Summer 2020 USRA Opportunities


1) Laser Tracking System

2) Sensorless Adaptive Optics System Design

3) Optical Imaging Systems and Applications

4) Real Time Software Systems


Background: Non-invasive imaging provides the ability to look under the surface of samples without causing damage. Techniques like CT, MRI, and ultrasound are useful for whole body imaging, and microscopes are used for looking at cells. There is a missing layer between them for studying features of intermediate scale, on the order of millimeters. An emerging technique for imaging is called Optical Coherence Tomography (OCT) which is similar in principle to ultrasound, but uses light instead of sound waves. OCT systems have resolution and imaging depth intermediate between microscopy and high frequency ultrasound, filling an important technological gap. OCT is widely used to image eyes (ophthalmology), diagnose cancer, and also as a tool to augment studies in developmental biology.

1) Laser Tracking System

Objectives: This research project will develop a high-speed image tracking system for guiding laser treatments during real-time OCT volume acquisition. The initial modules the student will be designing will focus on furthering the existing work on real-time image segementation of OCT data, and feature tracking. Additional work will include laser power control to apply a high power laser to selected features in the images. This project will strengthen the student's software design skills in real time applications. Understanding optics and lasers is not required, but completion of advanced programming courses would be a plus.

Skills: high-level language programming skills (eg C, C++, C#) are a must. Minimum requirements are completing of ENSC 251, or equivalent. Experience with GPU programming would be an asset.
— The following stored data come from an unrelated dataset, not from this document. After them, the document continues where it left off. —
(** C5, on the code. The event is tested at the head of the loop only:
    a task that is suspended in [queue.get()] when the event is set takes
    the next entry that arrives and goes on to fetch its page, whatever
    the event says. Two workers on [late_web]: task 0 fetches A while
    task 1 waits in [get] on the empty queue; task 0 enqueues C, records
    the edge to the target, sets the event and stops there (E is neither
    recorded nor enqueued); task 1, resumed with the event set, takes C
    from the queue, fetches it, records its link and enqueues D. *)
Theorem pending_get_dequeues_after_signal :
  (∀ lower join url_leb fetch target keywords i st e q n,
     workers st !! i = Some InGet →
     pq_get url_leb (_queue st) = Some (e, q) →
     _graph st !! e.2 = None → _semaphore st = S n →
     _worker lower join url_leb fetch target keywords i st
     = Some (set_task i (InFetch e.2) (set_semaphore n (set_queue q st))))
  ∧ let resume := _worker Str.lower (λ _ h, h) String.leb late_web "/wiki/T" [] in
    let g0 : Graph.t := {["/wiki/S" := {["/wiki/A"]}]} in
    let g1 : Graph.t := <["/wiki/A" := {["/wiki/C"; "/wiki/T"]}]> g0 in
    let g2 : Graph.t := <["/wiki/C" := {["/wiki/D"]}]> g1 in
    seeded Str.lower (λ _ h, h) late_web "/wiki/S" "/wiki/T" 2 []
      = Some (mkCrawler [(0, "/wiki/A")] g0 false 2 [AtLoop; AtLoop])
    ∧ resume 0 (mkCrawler [(0, "/wiki/A")] g0 false 2 [AtLoop; AtLoop])
      = Some (mkCrawler [] g0 false 1 [InFetch "/wiki/A"; AtLoop])
    ∧ resume 1 (mkCrawler [] g0 false 1 [InFetch "/wiki/A"; AtLoop])
      = Some (mkCrawler [] g0 false 1 [InFetch "/wiki/A"; InGet])
    ∧ resume 0 (mkCrawler [] g0 false 1 [InFetch "/wiki/A"; InGet])
      = Some (mkCrawler [(0, "/wiki/C")] g1 true 2 [AtLoop; InGet])
    ∧ resume 1 (mkCrawler [(0, "/wiki/C")] g1 true 2 [AtLoop; InGet])
      = Some (mkCrawler [] g1 true 1 [AtLoop; InFetch "/wiki/C"])
    ∧ resume 1 (mkCrawler [] g1 true 1 [AtLoop; InFetch "/wiki/C"])
      = Some (mkCrawler [(0, "/wiki/D")] g2 true 2 [AtLoop; AtLoop]).
Proof.
  split.
  - intros lower join url_leb fetch target keywords i st e q n Hi Hget Hnone Hsem.
    unfold _worker. rewrite Hi, Hget. unfold take. simpl.
    assert (Graph.contains (_graph st) e.2 = false) as ->.
    { apply not_true_is_false. rewrite contains_true, Hnone. by intros [? ?]. }
    by rewrite Hsem.
  - vm_compute. done.
Qed.

(** ** [_first] and [__call__] *)

Lemma walk_inv nb s p t :
  walk nb s p t →
  (p = [s] ∧ t = s) ∨ ∃ p' u, p = p' ++ [t] ∧ walk nb s p' u ∧ t ∈ nb u.
Proof. destruct 1; eauto 10. Qed.

Section Crawl.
2) Sensorless Adaptive Optics System Design

Objectives: The purpose of this project is to learn about high resolution imaging using adaptive optics (AO). The same AO technology that is used for sharpening the focus of telescopes acquiring images of the stars can also be used for high resolution microscopy. The purpose of AO is to correct aberrations in the lenses and in the sample in order to obtain diffraction limited imaging performance. The student will participate in on going development of a computational approach to aberration correction similar to autofocus on a camera, but also correcting higher order aberrations. The first portion of the project will focus on developing and understanding of the theory, followed by an experimental concentration in one aspect as determined by the Undergraduate Research Assistant's strengths and interests.

Skills: Students that have completed the undergraduate courses in MATH (ie 251, 254) and E&M (ENSC 316) are preferred.

3) Optical Imaging Systems and Applications

Objectives: The purpose of this project is to learn about optical imaging for medical applications, with a focus on ophthalmology, using Optical Coherence Tomography. The Undergraduate Research Assistant will spend time in the BORG lab at SFU and also be given opportunity to work at the Vancouver General Hospital Eye Care Centre. The work will involve system design, data acquisition, image processing with MatLab, and and 3D visualization software for presentation. The work on the project is diverse, ranging from optics, to programming, to clinical research, and data analysis. Concentration in one aspect of the project will be determined by the Undergraduate Research Assistant's strengths and interests.

Skills: Overall excellence in Biomedical Engineering.

4) Real Time Software Systems

Objectives: The purpose of this project is to learn about software engineering for real-time applications. The Undergraduate Research Assistant will concentrate on applying engineering skills to an existing software system. Experience with object oriented programming, and C/C++ is a essential.

Skills: Minimum requirements: ENSC 251. Preference will be given to students that have completed other undergraduate courses in programming (ie ENSC 351, CMPT 225, etc.).